→ **Goal of the exercise**
Retype all of the data without changing a single word.

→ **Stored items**
(** The first and the last leaf. *)
Lemma wf_walk (pos : nat → nat) n t lo hi :
  (∀ m, (pos m ≤ m)%nat) → wf slots n t lo hi →
  ∃ fs p kvs lo' hi', t = fill fs (TLeaf p kvs) ∧ path_ok slots n fs lo hi 0 lo' hi'
    ∧ wf slots 0 (TLeaf p kvs) lo' hi' ∧ Forall (λ f, length (f_ks1 f) = pos (length (f_keys f))) fs.
Proof.
  intros Hpos. revert t lo hi. induction n as [|n IH]; intros [p kvs|p ks cs] lo hi Hwf; try done.
  - exists [], p, kvs, lo, hi. split_and!; try done.
  - pose proof Hwf as [_ Hl%kids_length]. pose proof (Hpos (length ks)).
    destruct (cut_children cs (pos (length ks))) as (cs1 & c & cs2 & -> & Hl1); [lia|].
    set (f := Frame p (take (pos (length ks)) ks) (drop (pos (length ks)) ks) cs1 cs2).
    assert (f_keys f = ks) as Hks by apply take_drop.
    destruct (wf_plug_inv slots n f c lo hi) as [Hf Hc]; [unfold plug; by rewrite Hks|simpl; rewrite length_take; lia|].
    destruct (IH c _ _ Hc) as (fs & q & kvs & lo' & hi' & -> & Hp & Hw & Hall).
    exists (f :: fs), q, kvs, lo', hi'. split_and!; [|by exists n|done|].
    + simpl. unfold plug. by rewrite Hks.
    + constructor; [|done]. rewrite Hks. simpl. rewrite length_take. lia.
Qed.

Lemma last_leaf s N t :
  inv s N t → ∃ fs q kvs lo hi, at_leaf N t fs q kvs lo hi
    ∧ Forall (picks (λ n, m ← inner_size n; get_left_child n m)) fs ∧ leaves t = befores leaves fs ++ [q].
Proof.
  intros Hi. destruct (wf_walk id N t None None) as (fs & q & kvs & lo & hi & -> & Hp & Hw & Hall); [done|apply Hi|].
  exists fs, q, kvs, lo, hi. split; [done|]. pose proof (path_frames _ _ _ _ _ _ _ Hp) as Hl.
  rewrite (collect_fill leaves) by done. simpl.
  assert (Forall (picks (λ n, m ← inner_size n; get_left_child n m)) fs ∧ afters leaves fs = []) as [? ->]; [|done].
  clear Hi Hw. revert N Hp Hall Hl. generalize (None (A:=K)) at 1. generalize (None (A:=K)).
  induction fs as [|f fs IH]; [done|]. intros hi0 lo0 N (m & -> & Hf & Hp) [Hk Hall]%Forall_cons [Hl1 Hl]%Forall_cons.
  destruct (IH _ _ m Hp Hall Hl) as [Hps Ha]. unfold f_keys in Hk. rewrite length_app in Hk.
  assert (f_ks2 f = []) as Hk2 by (apply nil_length_inv; unfold id in Hk; lia).
  pose proof (rights_length _ _ _ _ (fr_rights _ _ _ _ _ Hf)) as Hr. rewrite Hk2 in Hr. apply nil_length_inv in Hr.
  simpl. rewrite Ha, Hr. split; [constructor; [by apply picks_last|done]|done].
Qed.
Lemma first_leaf s N t :
  inv s N t → ∃ fs q kvs lo hi, at_leaf N t fs q kvs lo hi
    ∧ Forall (picks (λ n, get_left_child n 0)) fs ∧ leaves t = q :: afters leaves fs.
Proof.
  intros Hi. destruct (wf_walk (λ _, O) N t None None) as (fs & q & kvs & lo & hi & -> & Hp & Hw & Hall); [lia|apply Hi|].
  exists fs, q, kvs, lo, hi. split; [done|]. apply path_frames in Hp.
  rewrite (collect_fill leaves) by done. simpl.
  assert (Forall (picks (λ n, get_left_child n 0)) fs ∧ befores leaves fs = []) as [? ->]; [|done].
  clear Hi Hw. induction fs as [|f fs IH]; [done|]. apply Forall_cons in Hp as [Hl Hp], Hall as [Hk Hall].
  destruct IH as [Hps Hb]; [done..|]. rewrite Hk in Hl. apply nil_length_inv in Hl.
  simpl. rewrite Hl, Hb. split; [constructor; [by apply picks_first|done]|done].
Qed.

→ **Exercise answer**
(** The first and the last leaf. *)
Lemma wf_walk (pos : nat → nat) n t lo hi :
  (∀ m, (pos m ≤ m)%nat) → wf slots n t lo hi →
  ∃ fs p kvs lo' hi', t = fill fs (TLeaf p kvs) ∧ path_ok slots n fs lo hi 0 lo' hi'
    ∧ wf slots 0 (TLeaf p kvs) lo' hi' ∧ Forall (λ f, length (f_ks1 f) = pos (length (f_keys f))) fs.
Proof.
  intros Hpos. revert t lo hi. induction n as [|n IH]; intros [p kvs|p ks cs] lo hi Hwf; try done.
  - exists [], p, kvs, lo, hi. split_and!; try done.
  - pose proof Hwf as [_ Hl%kids_length]. pose proof (Hpos (length ks)).
    destruct (cut_children cs (pos (length ks))) as (cs1 & c & cs2 & -> & Hl1); [lia|].
    set (f := Frame p (take (pos (length ks)) ks) (drop (pos (length ks)) ks) cs1 cs2).
    assert (f_keys f = ks) as Hks by apply take_drop.
    destruct (wf_plug_inv slots n f c lo hi) as [Hf Hc]; [unfold plug; by rewrite Hks|simpl; rewrite length_take; lia|].
    destruct (IH c _ _ Hc) as (fs & q & kvs & lo' & hi' & -> & Hp & Hw & Hall).
    exists (f :: fs), q, kvs, lo', hi'. split_and!; [|by exists n|done|].
    + simpl. unfold plug. by rewrite Hks.
    + constructor; [|done]. rewrite Hks. simpl. rewrite length_take. lia.
Qed.

Lemma last_leaf s N t :
  inv s N t → ∃ fs q kvs lo hi, at_leaf N t fs q kvs lo hi
    ∧ Forall (picks (λ n, m ← inner_size n; get_left_child n m)) fs ∧ leaves t = befores leaves fs ++ [q].
Proof.
  intros Hi. destruct (wf_walk id N t None None) as (fs & q & kvs & lo & hi & -> & Hp & Hw & Hall); [done|apply Hi|].
  exists fs, q, kvs, lo, hi. split; [done|]. pose proof (path_frames _ _ _ _ _ _ _ Hp) as Hl.
  rewrite (collect_fill leaves) by done. simpl.
  assert (Forall (picks (λ n, m ← inner_size n; get_left_child n m)) fs ∧ afters leaves fs = []) as [? ->]; [|done].
  clear Hi Hw. revert N Hp Hall Hl. generalize (None (A:=K)) at 1. generalize (None (A:=K)).
  induction fs as [|f fs IH]; [done|]. intros hi0 lo0 N (m & -> & Hf & Hp) [Hk Hall]%Forall_cons [Hl1 Hl]%Forall_cons.
  destruct (IH _ _ m Hp Hall Hl) as [Hps Ha]. unfold f_keys in Hk. rewrite length_app in Hk.
  assert (f_ks2 f = []) as Hk2 by (apply nil_length_inv; unfold id in Hk; lia).
  pose proof (rights_length _ _ _ _ (fr_rights _ _ _ _ _ Hf)) as Hr. rewrite Hk2 in Hr. apply nil_length_inv in Hr.
  simpl. rewrite Ha, Hr. split; [constructor; [by apply picks_last|done]|done].
Qed.
Lemma first_leaf s N t :
  inv s N t → ∃ fs q kvs lo hi, at_leaf N t fs q kvs lo hi
    ∧ Forall (picks (λ n, get_left_child n 0)) fs ∧ leaves t = q :: afters leaves fs.
Proof.
  intros Hi. destruct (wf_walk (λ _, O) N t None None) as (fs & q & kvs & lo & hi & -> & Hp & Hw & Hall); [lia|apply Hi|].
  exists fs, q, kvs, lo, hi. split; [done|]. apply path_frames in Hp.
  rewrite (collect_fill leaves) by done. simpl.
  assert (Forall (picks (λ n, get_left_child n 0)) fs ∧ befores leaves fs = []) as [? ->]; [|done].
  clear Hi Hw. induction fs as [|f fs IH]; [done|]. apply Forall_cons in Hp as [Hl Hp], Hall as [Hk Hall].
  destruct IH as [Hps Hb]; [done..|]. rewrite Hk in Hl. apply nil_length_inv in Hl.
  simpl. rewrite Hl, Hb. split; [constructor; [by apply picks_first|done]|done].
Qed.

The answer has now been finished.